There is something about being in the middle of a uni semester, assignments half-finished, lectures half-attended, that makes you crave exactly one thing: a reason to gather. So there we were, mid-week, mid-chaos, crowded around a screen watching strangers walk up museum steps in outfits that cost more than our combined student tuitions. Pure girlhood. The kind of night that needs no justification.
The theme was Costume Art. The dress code, Fashion is Art. And for once, people actually listened.
Rachel Zegler walked those steps blindfolded: literally. A white corset gown, a strip of fabric over her eyes, and suddenly you are looking at Delaroche's The Execution of Lady Jane Gray rendered in silk. There is something almost unbearable about choosing vulnerability as a statement. About saying: I cannot see you, but here I am anyway.
Eileen Gu arrived in a dress made entirely of translucent bubbles (my personal fave) an Iris van Herpen creation that mirrored Kohei Nawa's PixCell-Deer sculpture, where glass orbs coat an animal into something otherworldly.
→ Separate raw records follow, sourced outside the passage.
(* ===== verification/Prelude.v ===== *)
(** * Nomina: a verification of the DNS and DHCP server

    Nomina is a home and office network server: an authoritative and forwarding
    DNS server with split-horizon views, filtering, DNSSEC signing, zone transfers
    and mDNS discovery, a DHCPv4/DHCPv6 server, and a web interface that edits the
    SQLite database behind both.  This library models the program in Rocq, from a
    single packet to the running process, and proves what makes it correct.

    ** The program and its parts

    A query goes from the protocol handler (src/dns/handler.rs, doh.rs) to
    [resolve_query] (src/dns/resolve.rs).  It consults, in this order, the ASN
    block list, the hosts learned by mDNS, the synthesized apex records of a
    signed zone, and the authoritative store (src/store.rs), which is an in-memory
    image of the database's zones.  A name outside every local zone goes to the
    filter (src/filter.rs: rewrites, allow rules, blocklists, lookalike names),
    then to a conditional forwarder (src/dns/conditional.rs), then to the answer
    cache (src/dns/cache.rs) and the upstream (src/dns/upstream.rs).  Every query
    is counted (src/stats.rs).  src/state.rs holds these structures and rebuilds
    them from the database.

    A DHCP frame is parsed (src/dhcp/v4.rs, v6.rs), the scope selected, an address
    chosen by [allocate] (src/dhcp/lease.rs), the lease written, one reply sent,
    and the client's name registered in DNS through the same database
    (src/dhcp/server.rs), after which the store is reloaded.

    A web request passes the allow-list, the audit, the security headers and the
    body limit (src/web/mod.rs), the session and CSRF check (src/web/auth.rs) and a handler
    (src/web/api.rs, dyndns.rs), which writes the database and reloads the
    structures it changed.  src/main.rs starts all of this, with its background
    workers, from the files a previous run left.

    ** Files

    - [Prelude]: results, machine integers and byte order, slices, the stable
      sorts, the tactics and hint databases shared by all files.
    - [Strs], [Float], [Net]: the strings, floats, addresses and interfaces of the
      Rust standard library and of [getifaddrs], as far as the source uses them.
    - [External]: third-party crates as classes of operations, with their laws;
      [Instances]: executable instances of these classes for the witnesses.
    - [Models]: src/models.rs; [Serde]: how serde writes and reads a value, as
      codecs; [Documents]: the serde attributes of src/models.rs.  [Config]:
      src/config.rs and the overlays of main.  [Geo]: src/geo.rs.
    - [DhcpOptions]: src/dhcp/options.rs.  [Dhcp4], [Dhcp6]: the two codecs.
      [Lease]: src/dhcp/lease.rs.
    - [Db]: the tables and the statement monad of src/db.rs; [DbDhcp], [DbDns],
      [DbFilter], [DbAdmin]: its statements by group of tables; [Schema]:
      src/schema.rs, the rows as SQLite holds them and their decoders.
    - [DhcpServer]: src/dhcp/server.rs; [LeaseTime]: a lease over a sequence of
      served messages.
    - [Dnssec]: src/dns/dnssec.rs.  [Store]: src/store.rs.  [DhcpDns]: the DHCP
      server over this store, from a grant to the DNS answer.
    - [Filter]: src/filter.rs, [parse_blocklist] of src/web/fetch.rs and
      src/dns/homograph.rs.
    - [Upstream]: src/dns/upstream.rs and conditional.rs.  [Cache]:
      src/dns/cache.rs.  [Stats]: src/stats.rs.  [Mdns]: src/dns/mdns.rs.
    - [State]: src/state.rs.  [Resolve]: src/dns/resolve.rs.  [Handler]:
      src/dns/handler.rs, doh.rs and the request side of tsig.rs.
    - [Web]: src/error.rs, responses and the handler monad.  [Auth]:
      src/web/auth.rs and the account handlers.  [DynDns]: src/web/dyndns.rs.
      [ApiZones], [ApiFilter], [ApiDhcp], [Reports]: the handlers of
      src/web/api.rs.  [Transfer]: src/dns/axfr.rs, secondary.rs and tsig.rs;
      [Replicate]: a secondary whose primary is this program.
    - [Router]: src/web/mod.rs, the routing table with every handler and the
      middleware.  [Privacy]: what the reports disclose.
    - [Sync]: the in-memory structures follow the database.  [Integrity]: the
      constraints of migrations/ on all tables, and that every statement and every
      handler keeps them.  [Serve]: whole requests; the session gate, the audit
      trail.
    - [Startup]: src/main.rs up to the point where the servers run, with
      src/tls.rs and privileges.rs; [Services]: what the bound sockets become.
      [Program]: the process as a state machine,
      with the workers and timers of main.  [Bounds]: the caps of its cache,
      statistics, queues and logs.  [Unlogged]: the query log while it is off;
      [Wellformed]: the settings; [Typed]: what every run stores can be read back.
    - [Tasks]: handlers as tasks of single steps; [Concurrent]: requests, reloads
      and workers that overlap.
    - [DhcpExamples], [DnsExamples], [WebExamples], [ProgramExamples]: concrete
      runs, which are the witnesses of the theorems.

    Definitions have the names of the functions they model.  Where two functions
    share a name, the model's has a prefix ([cache_get], [mdns_lookup], [api_] for
    a web handler) or, for the two codecs, its file's name.  Fields carry a prefix
    per struct.

    ** How the code is represented

    A pure function is a function.  A database call is a function from the
    database to the database and a result ([Db.M]); an error inside a transaction
    restores the database, outside it keeps what earlier statements wrote.  A
    DHCP handler takes the shared state to the new state, the datagrams sent and a
    result; a web handler is a [Web.Step] on the application state, which keeps
    what it wrote before an error.  A Rust panic is [None] of an [option].
    Integers are [Z], with the wrap-around or the saturation written where the
    source has it; floats are binary64.  A hash map is a [gmap], a hash set a
    [gset], a vector a list.  An operation under a lock is one step.  A handler is
    written as it runs alone; that it is a sequence of such steps, and what others
    may do between them, is [Concurrent], and for the DHCP server's two DISCOVERs
    [v4_interleaved].  Clocks, the network, random choices and whether a datagram
    could be sent are arguments.  A column of JSON or of an enumeration's name is
    its decoded value in [Db.Db], and its text in [Schema.RawDb].

    The whole program is the relation [Program.reachable]: actions start a process
    from the files on disk, give it an event (a request, a query, a frame, a
    datagram, a turn of a worker or a timer), stop it or kill it.  There an event
    runs to its end before the next.  In [Concurrent.overlap] any number of tasks
    are under way and any of them takes the next step.

    Components meet in interfaces where the code lets them: the DHCP server is
    proved against any way of loading the zones ([DhcpServer.StoreLoad]), which
    [DhcpDns] instantiates with the store; a handler's effect on an invariant is
    proved from the statements it runs ([preserves], [keeps], [hkeeps]); a handler is
    cut into tasks by combinators that carry the proof that the task, left alone, is
    the handler, and that its steps keep the invariant ([Tasks.Interleaved]); a
    stored type has a [Codec] with its law ([CodecOk]), and the codec of a structure
    is put together from those of its fields.

    Third-party code is a parameter, one class per crate: hickory's names, record
    text, queries, wire format, resolvers, signatures and zone files
    ([HickoryNames], [HickoryText], [DnsQueries], [DnsWire], [MdnsWire],
    [HickoryResolvers], [Signers], [DnssecTools], [TSigners], [ZoneFiles]), ipnet
    ([IpNets]), time ([Rfc3339], [DateTimes]), argon2, SHA-256 and base64
    ([Credentials]), the Unicode tables ([Unicode]), maxminddb ([MaxMind]), serde's
    decoding of requests ([Decoders]), serde_json's text ([JsonText]), the derives of
    hickory's types in the cache file ([HickorySerde]), the texts of errors
    ([ErrorTexts]), rustls
    and rcgen ([TlsTools]) and the system calls of privileges ([Unix]).  A theorem
    that relies on documented behaviour of one of them names a class of laws:
    [Rfc3339Laws] and [DateTimeLaws] (what is formatted parses back),
    [JsonTextLaws] (a value in range and nested at most 127 deep is read back from
    its text), [HickorySerdeLaws] (a record type, response code or record that fits
    is read back from its form),
    [CredentialLaws] (a hash verifies its password, base64 round
    trips), [UnixLaws] (what POSIX says of the identity calls) and
    [DhcpDns.AddressText] (the text of an IPv4 address is the data of an [A]
    record).  The instances of the examples satisfy them.

    ** What is proved

    - The process ([Program], [Bounds], [Unlogged], [Startup]): the database is
      consistent at every moment of every run, across kills and restarts; when
      events do not overlap, the live structures follow the database except after
      two named events, and a restart heals them; the cache, the statistics, the
      queues and the logs stay within their caps (the login throttle has none); the
      query counters add up; the settings stay well formed; with the query log off
      the log, the recent queries and the rankings stay empty (the blocked clients
      of the map and the worker that locates blocked names do not depend on that
      setting); dropped privileges cannot be regained; the status page lists exactly
      the listeners that are served.
    - Storage ([Schema], [Typed]): at every moment of every run each stored row,
      JSON column and enumeration is read back as the value it was written for, by
      the plain reads and by the joins; the settings of an earlier or later build
      are read with the declared defaults, and refused exactly when a field without
      a default is missing.
    - Overlap ([Concurrent]): the invariants of the database hold between any two
      steps of overlapping requests, refreshes, transfers and reloads, the default
      views stay, and each live structure is that of some state of the database.
      Two theorems exhibit what does not hold: two deletions can leave an older
      store in place, and a change of the settings can be lost.
    - Whole requests ([Serve], [Auth], [Privacy]): nothing but the public
      endpoints without a live session and CSRF token; the audit trail of the changes
      made in a session (the logout is recorded without its user); the allow-list; the security headers of every answer; login, lockout, session lifetime, one-time set-up; [/metrics]
      tells nothing of who asked what; the points of the map are exact.
    - The web API ([ApiZones], [ApiFilter], [ApiDhcp], [DynDns]): a created record
      in an enabled zone is served at once; a refused change of the settings leaves
      everything, an accepted one is stored; a DynDNS token changes its own host
      names only, and they point where the request said.
    - Transfers ([Transfer], [Replicate], [Handler], [Store]): a zone is served to
      permitted and signed requests only; the transfer stream; the frames written
      are the messages read; the read loop is bounded while the messages carry
      records (empty ones can keep it going); a fetched zone replaces the old one, and
      a secondary of this program's own primary becomes its copy when the answer
      fits one message.
    - Allocation ([Lease]): an address handed out is the client's reservation or
      a free address of the pool; when allocation fails and which address it
      takes otherwise; a client keeps its address.
    - The DHCP server ([DhcpServer]): a handler never overwrites a lease another
      client holds, one ACK or NAK per REQUEST with the lease it promises, what a
      reply on the wire contains, RELEASE, scope selection, host names, and the
      integrity of the tables after any sequence of frames and edits.  One
      theorem exhibits the race between two concurrent DISCOVERs.  [LeaseTime]: an
      acknowledged address goes to no other client before the lease expires.
      [DhcpDns]: the acknowledged address is what DNS answers for the client's
      name.
    - The codecs ([Dhcp4], [Dhcp6], [DhcpOptions]): round trips, what the parsers
      accept, the shape of encoded options and when encoding panics.
    - The database ([DbDhcp], [DbDns], [DbFilter], [DbAdmin]): invariants over
      reachable databases, and the exact effect and idempotence of a DynDNS update.
    - The store ([Store]): loading is faithful, a lookup never leaks a record of
      another view, what each outcome means, the CNAME chase is bounded.
    - Filtering ([Filter]): decisions against a specification on the tables; the
      effect of refreshing a blocklist.
    - Cache, statistics, throttle ([Cache], [Stats], [State]): time to live,
      capacity, save and load through the JSON file, panic condition; exact rates,
      caps and privacy; when a login is locked out, and that the throttle grows with
      every new name.
    - The query path ([Resolve], [Handler]): local names are answered by the store;
      for blocked and local names the answer does not depend on other servers; an
      answer is repeated from the cache for its TTL and no longer; load balancing,
      absence of panics, one count per query; DNS over HTTPS answers a query as DNS
      does.
    - Signing ([Dnssec]): which record sets are signed, and the NSEC3 successor.

    ** Fuel and bounds

    The option loops of the codecs have one unit of fuel more than there are
    bytes ([parse_options_loop_fuel]); every turn consumes a byte.  The pool scan
    has one unit per candidate address, which is the whole IPv4 range and the
    source's own limit of 65,536 for IPv6 ([scan_spec]).  The CNAME chase
    recurses on the source's depth counter, at most nine turns.  The read loop of a
    transfer runs over the messages of the connection, which are cut out of its
    bytes with a unit of fuel per byte; more changes nothing ([read_messages_fuel]).  [chunks] has one unit per
    element ([chunks_spec]).  The digits of a float have fuel for twenty, and
    seventeen always identify a binary64.  A stored document is at most five levels
    deep, a cache file at most 103 by the law assumed of hickory, and [json_depth]
    is serde_json's limit for reading.  All other loops are structural.

    ** What is not modelled

    The overlap of requests cuts the handlers of the management server and the
    workers into steps; a DNS or DoH query, which reads each structure and writes
    counters and the cache, is one step between theirs, and a DHCP handler is its
    statements and its reload, in any order.  In [Program] an event is atomic, the audit
    task included, and a task that panics takes no step; the audit that starts later is
    in [Concurrent].  The accept loops
    of the servers, HTTP and TLS framing, ACME, logging and tracing are input and
    output.  Of a response's headers the ones the code names are modelled, not those
    axum derives from the body or the method.  The decoding
    of requests, TOML and query strings is serde's and enters as parameters; a rejected
    body is a 400 with an empty text, where axum's status and text tell more.  The
    accessors of src/state.rs that only read a field are that field. *)

From Stdlib Require Export ZArith Lia.
From stdpp Require Export base list strings gmap sets numbers sorting.
From Stdlib Require Import Permutation.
She looked like she had been frozen mid-motion. Like art in the process of becoming itself.
Madonna wore darkness the way only she can: a Saint Laurent black gown, a ship perched on her hat, seven ladies in waiting, and the chaotic dreamscape of Leonora Carrington's The Temptation of St. Anthony trailing behind her. Surrealism never looked so intentional.
Alexa Chung was a Monet painting you could walk beside. The chartreuse silk, the lotus flower at her waist, the white floral earrings; she was a Water Lilies moment distilled into a person. Soft. Luminous. Completely effortless.
Gracie Abrams channeled Klimt's Lady in Gold in a gown of golden beading and bronze embroidery. The silhouette, the jewel tones, the quiet severity of her expression: she understood the assignment on a molecular level.
The thing about this Met Gala is that it asked something of people. It asked them to look beyond themselves: at history, at canvas, at the weight of what has already been made beautiful and to carry that forward on their bodies. Some of them did it brilliantly.
And for a night, fashion felt like what it always secretly wanted to be: art you can wear out the door.